Abstract

Many real-world datasets are described by multiple views, which can provide complementary information to each other. Synthesizing multiview features for data representation can lead to more comprehensive data description for clustering task. However, it is often difficult to preserve the locally real structure in each view and reconcile the noises and outliers among views. In this paper, instead of seeking for the common representation among views, a novel robust neighboring constraint nonnegative matrix factorization (rNNMF) is proposed to learn the neighbor structure representation in each view, and L2,1-norm-based loss function is designed to improve its robustness against noises and outliers. Then, a final comprehensive representation of data was integrated with those representations of multiviews. Finally, a neighboring similarity graph was learned and the graph cut method was used to partition data into its underlying clusters. Experimental results on several real-world datasets have shown that our model achieves more accurate performance in multiview clustering compared to existing state-of-the-art methods.

1. Introduction

Clustering is a fundamental topic in machine learning and data mining tasks. Datasets often are comprised of different views, and the views often provide compatible and complementary information in real world. Thus, multiview clustering (MVC) aims to integrate those different views and uncover the consistent latent information to achieve perfect clustering performance [1]. Over the past decades, it has attracted great attention [2, 3] and has been widely used in various real applications [4].

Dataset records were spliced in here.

Lemma run_iter_values {A} (f : A → str → str → A) (l : list (str * str)) (s : A) :
  run_iter f ((λ kv, (kv.1, Some kv.2)) <$> l) s = fold_left (λ s kv, f s kv.1 kv.2) l s.
Proof. revert s. induction l as [|[k v] l IH]; intros s; simpl; [done|apply IH]. Qed.

(** What the iterator of a prefix visits. *)
Lemma prefix_pairs d p : ∃ l : list (str * str),
  pb_iter d p (keyUpperBound p) = Ok ((λ kv, (kv.1, Some kv.2)) <$> l)
  ∧ StronglySorted StrLe (l.*1) ∧ NoDup (l.*1)
  ∧ ∀ k v, (k, v) ∈ l ↔ has_prefix p k = true ∧ pb_view d !! k = Some v.
Proof.
  destruct (pb_iter_view d p (keyUpperBound p)) as (l & Hl & Hs & Hnd & He).
  assert (∃ l', l = (λ kv : str * str, (kv.1, Some kv.2)) <$> l') as (l' & ->).
  { clear Hl Hs Hnd. assert (∀ k v, (k, v) ∈ l → is_Some v) as Hv by (intros k v Hin; apply He in Hin as (_ & x & -> & _); eauto).
    clear He. induction l as [|[k [v|]] l IH]; [by exists []|..].
    - destruct IH as (l' & ->); [intros k' v' Hin; apply (Hv k'); by right|]. by exists ((k, v) :: l').
    - destruct (Hv k None) as [x Hx]; [by left|done]. }
  exists l'. rewrite <-list_fmap_compose in Hs, Hnd. split; [done|]. split; [done|]. split; [done|]. intros k v. split.
  - intros Hin. destruct (proj1 (He k (Some v))) as (Hb & x & [= <-] & Hx).
    { apply list_elem_of_fmap. by exists (k, v). }
    by rewrite <-prefix_bounds.
  - intros [Hp Hx]. assert ((k, Some v) ∈ (λ kv : str * str, (kv.1, Some kv.2)) <$> l') as Hin by (apply He; rewrite prefix_bounds; eauto).
    apply list_elem_of_fmap in Hin as ([k' v'] & [= -> ->] & Hin). done.
Qed.

(** The iteration as a fold over these pairs. *)
Lemma prefix_fold d p : ∃ l : list (str * str),
  (∀ A (f : A → str → str → A) s, kv_IteratePrefix d p f s = Ok (fold_left (λ s kv, f s kv.1 kv.2) l s))
  ∧ StronglySorted StrLe (l.*1) ∧ NoDup (l.*1)
  ∧ ∀ k v, (k, v) ∈ l ↔ has_prefix p k = true ∧ pb_view d !! k = Some v.
Proof.
  destruct (prefix_pairs d p) as (l & Hl & Hrest). exists l. split; [|done].
  intros A f s. unfold kv_IteratePrefix. by rewrite Hl, run_iter_values.
Qed.

(** iteration over a prefix hands the callback exactly the pairs whose key
    has the prefix, each once and in the order of the keys, whatever bytes the
    prefix consists of (the empty prefix and a tail of 0xFF bytes included). *)
Theorem prefix_iteration_exact d p : ∃ l : list (str * str),
  (∀ A (f : A → str → str → A) s, kv_IteratePrefix d p f s = Ok (fold_left (λ s kv, f s kv.1 kv.2) l s))
  ∧ StronglySorted StrLe (l.*1) ∧ NoDup (l.*1)
  ∧ ∀ k v, (k, v) ∈ l ↔ has_prefix p k = true ∧ pb_view d !! k = Some v.
Proof. apply prefix_fold. Qed.

(** deleting a prefix.  A prefix whose last byte is not 0xFF is removed with
    exactly the keys that have it; after a last byte 0xFF the end of the range
    wraps below its start and nothing at all is removed. *)
Theorem drop_prefix_exact d q b : ∃ d', kv_DropPrefix d (q ++ [b]) = Some (Ok d')
  ∧ ∀ k, pb_view d' !! k = if negb (byte_val b =? 255) && has_prefix (q ++ [b]) k then None else pb_view d !! k.
Proof.
  unfold kv_DropPrefix. destruct (Z.eqb_spec (byte_val b) 255) as [Hb|Hb].
  - rewrite drop_end_snoc. destruct (pb_delete_range_view d (q ++ [b]) (q ++ [byte_of ((byte_val b + 1) mod 256)])) as (d' & E & Hv).
    exists d'. split; [simpl; by rewrite E|]. intros k. rewrite Hv. by rewrite wrapped_bounds.
  - pose proof (prefix_bounds (q ++ [b])) as Hp. rewrite keyUpperBound_snoc in Hp by done. rewrite drop_end_snoc in *.
    destruct (pb_delete_range_view d (q ++ [b]) (q ++ [byte_of ((byte_val b + 1) mod 256)])) as (d' & E & Hv).
    exists d'. split; [simpl; by rewrite E|]. intros k. rewrite Hv. by rewrite Hp.
Qed.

Essentially, given the multiview inputs, the critical work in MVC is to fuse information of different views and learn the common agreement for clustering. For efficiently integrating views, many subspace clustering-based methods [5, 6] and nonnegative matrix factorization- (NMF-) [7, 8] based methods have been developed. In particular, NMF is shown to be equivalent to relaxed k-means and symmetric NMF is closely related to spectral clustering [9]. However, NMF cannot preserve the geometrical structure of the data space, which is essential for the algorithms to find the true cluster structures. Many manifold learning methods, which are motivated by the so-called locally invariant idea that the nearby points are likely to have similar embedding, have been proposed, such as locally linear embedding (LLE) [10] and locality preserving projection (LPP) [11]. In particular, Cai et al. [12] proposed graph-regularized nonnegative matrix factorization (GNMF) to find a compact representation which can uncover the hidden semantics and simultaneously respect the intrinsic geometric structure. It is well accepted that the clustering performance can be significantly enhanced when the local invariance is considered. These are single-view clustering methods.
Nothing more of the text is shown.